• **Work item**:
A word-for-word transcript of every entry is required.

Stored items
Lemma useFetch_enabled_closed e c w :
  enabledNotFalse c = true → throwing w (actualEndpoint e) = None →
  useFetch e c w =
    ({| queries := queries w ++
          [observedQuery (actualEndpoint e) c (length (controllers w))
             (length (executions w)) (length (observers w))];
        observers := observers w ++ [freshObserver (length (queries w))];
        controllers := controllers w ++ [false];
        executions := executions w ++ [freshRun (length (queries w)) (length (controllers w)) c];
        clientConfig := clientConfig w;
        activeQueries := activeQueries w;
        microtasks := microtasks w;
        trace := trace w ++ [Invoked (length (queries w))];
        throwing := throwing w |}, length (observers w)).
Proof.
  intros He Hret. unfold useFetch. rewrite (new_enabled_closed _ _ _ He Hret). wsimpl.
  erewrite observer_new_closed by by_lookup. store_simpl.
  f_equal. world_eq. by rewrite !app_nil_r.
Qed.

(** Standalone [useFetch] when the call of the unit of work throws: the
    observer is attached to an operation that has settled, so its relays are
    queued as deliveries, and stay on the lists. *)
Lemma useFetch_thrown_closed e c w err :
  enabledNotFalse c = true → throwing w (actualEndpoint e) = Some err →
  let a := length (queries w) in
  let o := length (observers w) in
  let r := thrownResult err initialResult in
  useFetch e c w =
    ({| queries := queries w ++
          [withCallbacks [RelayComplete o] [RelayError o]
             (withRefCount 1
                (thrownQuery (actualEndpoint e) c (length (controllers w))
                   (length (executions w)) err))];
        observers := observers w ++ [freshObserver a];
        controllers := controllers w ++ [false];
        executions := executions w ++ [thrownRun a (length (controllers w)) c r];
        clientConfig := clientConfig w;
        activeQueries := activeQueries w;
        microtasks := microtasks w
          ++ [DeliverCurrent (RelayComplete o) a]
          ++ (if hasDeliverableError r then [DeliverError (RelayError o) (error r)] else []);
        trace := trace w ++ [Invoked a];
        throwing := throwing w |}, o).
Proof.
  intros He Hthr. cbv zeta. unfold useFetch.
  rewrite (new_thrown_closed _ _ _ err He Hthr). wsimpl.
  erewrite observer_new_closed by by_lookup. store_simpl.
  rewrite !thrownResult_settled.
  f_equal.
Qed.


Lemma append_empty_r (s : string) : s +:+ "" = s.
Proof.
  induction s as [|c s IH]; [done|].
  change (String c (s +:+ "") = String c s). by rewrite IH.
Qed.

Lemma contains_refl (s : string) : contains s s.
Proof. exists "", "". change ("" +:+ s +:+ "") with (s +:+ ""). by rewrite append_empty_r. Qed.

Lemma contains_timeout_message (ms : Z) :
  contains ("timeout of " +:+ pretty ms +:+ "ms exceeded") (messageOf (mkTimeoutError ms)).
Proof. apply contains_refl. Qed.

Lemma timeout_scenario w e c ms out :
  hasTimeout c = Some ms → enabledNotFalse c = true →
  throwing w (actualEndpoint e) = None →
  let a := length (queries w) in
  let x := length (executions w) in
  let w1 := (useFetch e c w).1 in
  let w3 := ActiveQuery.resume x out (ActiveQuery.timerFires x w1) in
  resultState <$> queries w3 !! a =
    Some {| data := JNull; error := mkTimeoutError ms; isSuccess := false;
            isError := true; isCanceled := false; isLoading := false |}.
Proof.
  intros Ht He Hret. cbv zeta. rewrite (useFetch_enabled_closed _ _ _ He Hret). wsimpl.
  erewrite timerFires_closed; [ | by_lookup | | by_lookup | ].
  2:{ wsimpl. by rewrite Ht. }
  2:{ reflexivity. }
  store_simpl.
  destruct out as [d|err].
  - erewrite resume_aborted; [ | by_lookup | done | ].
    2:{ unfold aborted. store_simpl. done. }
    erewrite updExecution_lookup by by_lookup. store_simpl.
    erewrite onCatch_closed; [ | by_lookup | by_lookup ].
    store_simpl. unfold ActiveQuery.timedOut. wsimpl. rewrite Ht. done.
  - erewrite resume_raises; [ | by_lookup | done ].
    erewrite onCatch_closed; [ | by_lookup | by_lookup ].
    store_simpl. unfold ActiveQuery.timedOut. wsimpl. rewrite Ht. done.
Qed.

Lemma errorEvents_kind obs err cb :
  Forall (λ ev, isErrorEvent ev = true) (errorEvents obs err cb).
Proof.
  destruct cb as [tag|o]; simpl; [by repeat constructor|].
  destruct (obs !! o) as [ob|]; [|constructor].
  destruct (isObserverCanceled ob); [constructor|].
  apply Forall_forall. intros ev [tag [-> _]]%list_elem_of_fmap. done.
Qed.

• **Solution**:
Lemma useFetch_enabled_closed e c w :
  enabledNotFalse c = true → throwing w (actualEndpoint e) = None →
  useFetch e c w =
    ({| queries := queries w ++
          [observedQuery (actualEndpoint e) c (length (controllers w))
             (length (executions w)) (length (observers w))];
        observers := observers w ++ [freshObserver (length (queries w))];
        controllers := controllers w ++ [false];
        executions := executions w ++ [freshRun (length (queries w)) (length (controllers w)) c];
        clientConfig := clientConfig w;
        activeQueries := activeQueries w;
        microtasks := microtasks w;
        trace := trace w ++ [Invoked (length (queries w))];
        throwing := throwing w |}, length (observers w)).
Proof.
  intros He Hret. unfold useFetch. rewrite (new_enabled_closed _ _ _ He Hret). wsimpl.
  erewrite observer_new_closed by by_lookup. store_simpl.
  f_equal. world_eq. by rewrite !app_nil_r.
Qed.

(** Standalone [useFetch] when the call of the unit of work throws: the
    observer is attached to an operation that has settled, so its relays are
    queued as deliveries, and stay on the lists. *)
Lemma useFetch_thrown_closed e c w err :
  enabledNotFalse c = true → throwing w (actualEndpoint e) = Some err →
  let a := length (queries w) in
  let o := length (observers w) in
  let r := thrownResult err initialResult in
  useFetch e c w =
    ({| queries := queries w ++
          [withCallbacks [RelayComplete o] [RelayError o]
             (withRefCount 1
                (thrownQuery (actualEndpoint e) c (length (controllers w))
                   (length (executions w)) err))];
        observers := observers w ++ [freshObserver a];
        controllers := controllers w ++ [false];
        executions := executions w ++ [thrownRun a (length (controllers w)) c r];
        clientConfig := clientConfig w;
        activeQueries := activeQueries w;
        microtasks := microtasks w
          ++ [DeliverCurrent (RelayComplete o) a]
          ++ (if hasDeliverableError r then [DeliverError (RelayError o) (error r)] else []);
        trace := trace w ++ [Invoked a];
        throwing := throwing w |}, o).
Proof.
  intros He Hthr. cbv zeta. unfold useFetch.
  rewrite (new_thrown_closed _ _ _ err He Hthr). wsimpl.
  erewrite observer_new_closed by by_lookup. store_simpl.
  rewrite !thrownResult_settled.
  f_equal.
Qed.


Lemma append_empty_r (s : string) : s +:+ "" = s.
Proof.
  induction s as [|c s IH]; [done|].
  change (String c (s +:+ "") = String c s). by rewrite IH.
Qed.

Lemma contains_refl (s : string) : contains s s.
Proof. exists "", "". change ("" +:+ s +:+ "") with (s +:+ ""). by rewrite append_empty_r. Qed.

Lemma contains_timeout_message (ms : Z) :
  contains ("timeout of " +:+ pretty ms +:+ "ms exceeded") (messageOf (mkTimeoutError ms)).
Proof. apply contains_refl. Qed.

Lemma timeout_scenario w e c ms out :
  hasTimeout c = Some ms → enabledNotFalse c = true →
  throwing w (actualEndpoint e) = None →
  let a := length (queries w) in
  let x := length (executions w) in
  let w1 := (useFetch e c w).1 in
  let w3 := ActiveQuery.resume x out (ActiveQuery.timerFires x w1) in
  resultState <$> queries w3 !! a =
    Some {| data := JNull; error := mkTimeoutError ms; isSuccess := false;
            isError := true; isCanceled := false; isLoading := false |}.
Proof.
  intros Ht He Hret. cbv zeta. rewrite (useFetch_enabled_closed _ _ _ He Hret). wsimpl.
  erewrite timerFires_closed; [ | by_lookup | | by_lookup | ].
  2:{ wsimpl. by rewrite Ht. }
  2:{ reflexivity. }
  store_simpl.
  destruct out as [d|err].
  - erewrite resume_aborted; [ | by_lookup | done | ].
    2:{ unfold aborted. store_simpl. done. }
    erewrite updExecution_lookup by by_lookup. store_simpl.
    erewrite onCatch_closed; [ | by_lookup | by_lookup ].
    store_simpl. unfold ActiveQuery.timedOut. wsimpl. rewrite Ht. done.
  - erewrite resume_raises; [ | by_lookup | done ].
    erewrite onCatch_closed; [ | by_lookup | by_lookup ].
    store_simpl. unfold ActiveQuery.timedOut. wsimpl. rewrite Ht. done.
Qed.

Lemma errorEvents_kind obs err cb :
  Forall (λ ev, isErrorEvent ev = true) (errorEvents obs err cb).
Proof.
  destruct cb as [tag|o]; simpl; [by repeat constructor|].
  destruct (obs !! o) as [ob|]; [|constructor].
  destruct (isObserverCanceled ob); [constructor|].
  apply Forall_forall. intros ev [tag [-> _]]%list_elem_of_fmap. done.
Qed.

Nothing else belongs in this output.